AM: When I read Noll, I am reminded of how fragile life is, and of the ways we as humans try to cope with it. Noll’s characters move across public surfaces and through bureaucratic institutions and semi-private spaces like hospitals and hotels. They are conscious of how inconsequential they are to other people, and at the same time they struggle to assert who they are, if only to themselves. Like the other writers I mentioned who respond to neoliberal social conditioning—Lutz, Saunders, and many others—Noll is interested in what it’s like to be among that category of people who don’t matter as long as they’re not interfering with “order”: those interchangeable subjects in what art theorist Nicolas Bourriaud has called our “society of extras.”
At the same time, Noll was a writer interested in the depth of human feeling and the ways that consumerist ideology disavows or stifles those feelings and the natural, animal instincts that allow humans to perform acts of total selflessness and make supposedly irrational decisions based on love or ethical principle. He understood that most of us are just one or two bad decisions away from being one of the lumpen social outcasts at the extreme margins of society who appear in his novels: a very thin but powerful narrative is all that separates “us” from being one of “them.” Consumerism thrives on this superficiality by offering distraction, placation, and the false assurances that comes with substituting a “productive” life for a meaningful one.

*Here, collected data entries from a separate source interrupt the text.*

(** [p], run with the flag [on] and the locks [h] held: no lock is taken twice,
    none that an interrupt may take is taken or kept with interrupts enabled. *)
Fixpoint check (on : bool) (h : list Lock) (p : prog) : flow :=
  match p with
  | Skip | Hlt => Flag on
  | Hold l p =>
    if bool_decide (l ∉ h) && (negb on || bool_decide (l ∉ irq_locks))
    then check on (l :: h) p else Bad
  | Without p =>
    match check false h p with Flag b => Flag (on || b) | r => r end
  | Disable => Flag false
  | Enable => if no_irq_lock h then Flag true else Bad
  | Seq p q => match check on h p with Flag b => check b h q | r => r end
  | Alt p q => join (check on h p) (check on h q)
  | Star p =>
    match check on h p with
    | Flag b => if Bool.eqb b on then Flag on else Bad
    | Never => Flag on
    | Bad => Bad
    end
  | Forever p =>
    match check on h p with
    | Flag b => if Bool.eqb b on then Never else Bad
    | r => r
    end
  end.

Definition disciplined (on : bool) (h : list Lock) (p : prog) : bool :=
  match check on h p with Bad => false | _ => true end.

End machine.

(** ** Soundness of the check *)

Section soundness.
Context (handlers : list prog).
Context (Hh : forall p, p ∈ handlers -> disciplined handlers false [] p = true).

Notation check := (check handlers).
Notation no_irq_lock := (no_irq_lock handlers).

Lemma no_irq_lock_spec h : no_irq_lock h = true <-> forall l, l ∈ h -> l ∉ irq_locks handlers.
Proof.
  unfold Locks.no_irq_lock. rewrite forallb_forall. setoid_rewrite <- list_elem_of_In.
  by setoid_rewrite bool_decide_eq_true.
Qed.

(** Checking does not depend on held locks that the program cannot take. *)
Lemma check_frame p : forall on h1 h,
  (forall l, l ∈ locks p -> l ∉ h) -> no_irq_lock h = true ->
  check on (h1 ++ h) p = check on h1 p.
Proof.
  induction p as [|l p IH|p IH| | | |p IHp q IHq|p IHp q IHq|p IH|p IH]; intros on h1 h Hp Hh';
    simpl in *; try done.
  - assert (bool_decide (l ∉ h1 ++ h) = bool_decide (l ∉ h1)) as ->.
    { apply bool_decide_ext. specialize (Hp l). set_solver. }
    change (l :: h1 ++ h) with ((l :: h1) ++ h). rewrite IH by set_solver. done.
  - by rewrite IH.
  - unfold Locks.no_irq_lock in *. rewrite forallb_app, Hh'. by rewrite andb_true_r.
  - rewrite IHp by set_solver. destruct (check on h1 p); try done. apply IHq; set_solver.
  - by rewrite IHp, IHq by set_solver.
  - by rewrite IH.
  - by rewrite IH.
Qed.

(** The rest of a frame is fine to run with the flag [on] and the locks [h], and
    ends with the locks [base]. *)
Fixpoint code_ok (on : bool) (h : list Lock) (c : list item) (base : list Lock) : Prop :=
  match c with
  | [] => h = base
  | Run p :: c =>
    match check on h p with Bad => False | Never => True | Flag b => code_ok b h c base end
  | Unlock l :: c => exists h', h = l :: h' /\ code_ok on h' c base
  | Restore b :: c => (b = true -> no_irq_lock h = true) /\ code_ok (b || on) h c base
  end.

(** An interrupted frame was interrupted with interrupts enabled. *)
Fixpoint stack_ok (on : bool) (h : list Lock) (s : list (list item)) : Prop :=
  match s with
  | [] => False
  | c :: s => exists base, code_ok on h c base /\
      (s = [] \/ NoDup base /\ no_irq_lock base = true /\ stack_ok true base s)
  end.

Record machine_ok (m : cpu) : Prop := {
  ok_nodup : NoDup (held m);
  ok_enabled : IF m = true -> no_irq_lock (held m) = true;
  ok_stack : stack_ok (IF m) (held m) (stack m);
}.

(** A step inside the first frame. *)
Lemma machine_ok_frame on h c s on' h' c' :
  machine_ok (mkCpu on h (c :: s)) ->
  NoDup h' -> (on' = true -> no_irq_lock h' = true) ->
  (forall base, code_ok on h c base -> code_ok on' h' c' base) ->
  machine_ok (mkCpu on' h' (c' :: s)).
Proof.
  intros [_ _ (base & Hc & Hs)] Hn He Hcode. split; [done|done|]. exists base. auto.
Qed.

Lemma no_irq_lock_cons l h :
  no_irq_lock (l :: h) = bool_decide (l ∉ irq_locks handlers) && no_irq_lock h.
Proof. done. Qed.

Lemma filter_head (l : Lock) h : NoDup (l :: h) -> filter (fun x => x <> l) (l :: h) = h.
Proof.
  intros [Hl Hn]%NoDup_cons. rewrite filter_cons_False by tauto.
  clear Hn. induction h as [|x h IH]; [done|]. rewrite filter_cons_True by set_solver.
  f_equal. apply IH. set_solver.
Qed.

Lemma check_handler p h :
  p ∈ handlers -> no_irq_lock h = true -> code_ok false h [Run p] h.
Proof.
  intros Hp Hn. simpl. change h with ([] ++ h) at 1. rewrite check_frame; [| |done].
  - specialize (Hh p Hp). unfold disciplined in Hh. by destruct (check false [] p).
  - intros l Hl Hin. rewrite no_irq_lock_spec in Hn. apply (Hn l Hin).
    unfold irq_locks. apply list_elem_of_bind. eauto.
Qed.

Lemma machine_ok_lock on h l p c s :
  l ∉ h -> machine_ok (mkCpu on h ((Run (Hold l p) :: c) :: s)) ->
  machine_ok (mkCpu on (l :: h) ((Run p :: Unlock l :: c) :: s)).
Proof.
  intros Hl Hm. pose proof Hm as [Hn He (base & Hc & _)]. simpl in Hn, He, Hc.
  destruct (bool_decide (l ∉ h) && (negb on || bool_decide (l ∉ irq_locks handlers))) eqn:E; [|done].
  apply andb_true_iff in E as [_ E]. eapply machine_ok_frame; [exact Hm| | |].
  - by constructor.
  - intros ->. rewrite no_irq_lock_cons, He by done. by destruct (bool_decide _).
  - intros base' Hc'. simpl in *. rewrite E, bool_decide_true in Hc' by done. simpl in Hc'.
    destruct (check on (l :: h) p); try done. by exists h.
Qed.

What was so genius about Noll was the way he used a deceptively simple narrative style to identify and reproduce that superficiality. But his words are like ice over a very deep lake—or to quote one of Hilda Hilst’s definitions of God, “a surface of ice anchored to laughter.” So occasionally the mundane is suddenly exalted, and the sublime suddenly ridiculous. Like Saunders, Lutz, David Foster Wallace, and other masters of postmodern style, there is both mirth and despair in Noll’s work. It might sound like a generic thing to say, but how many writers actually achieve this?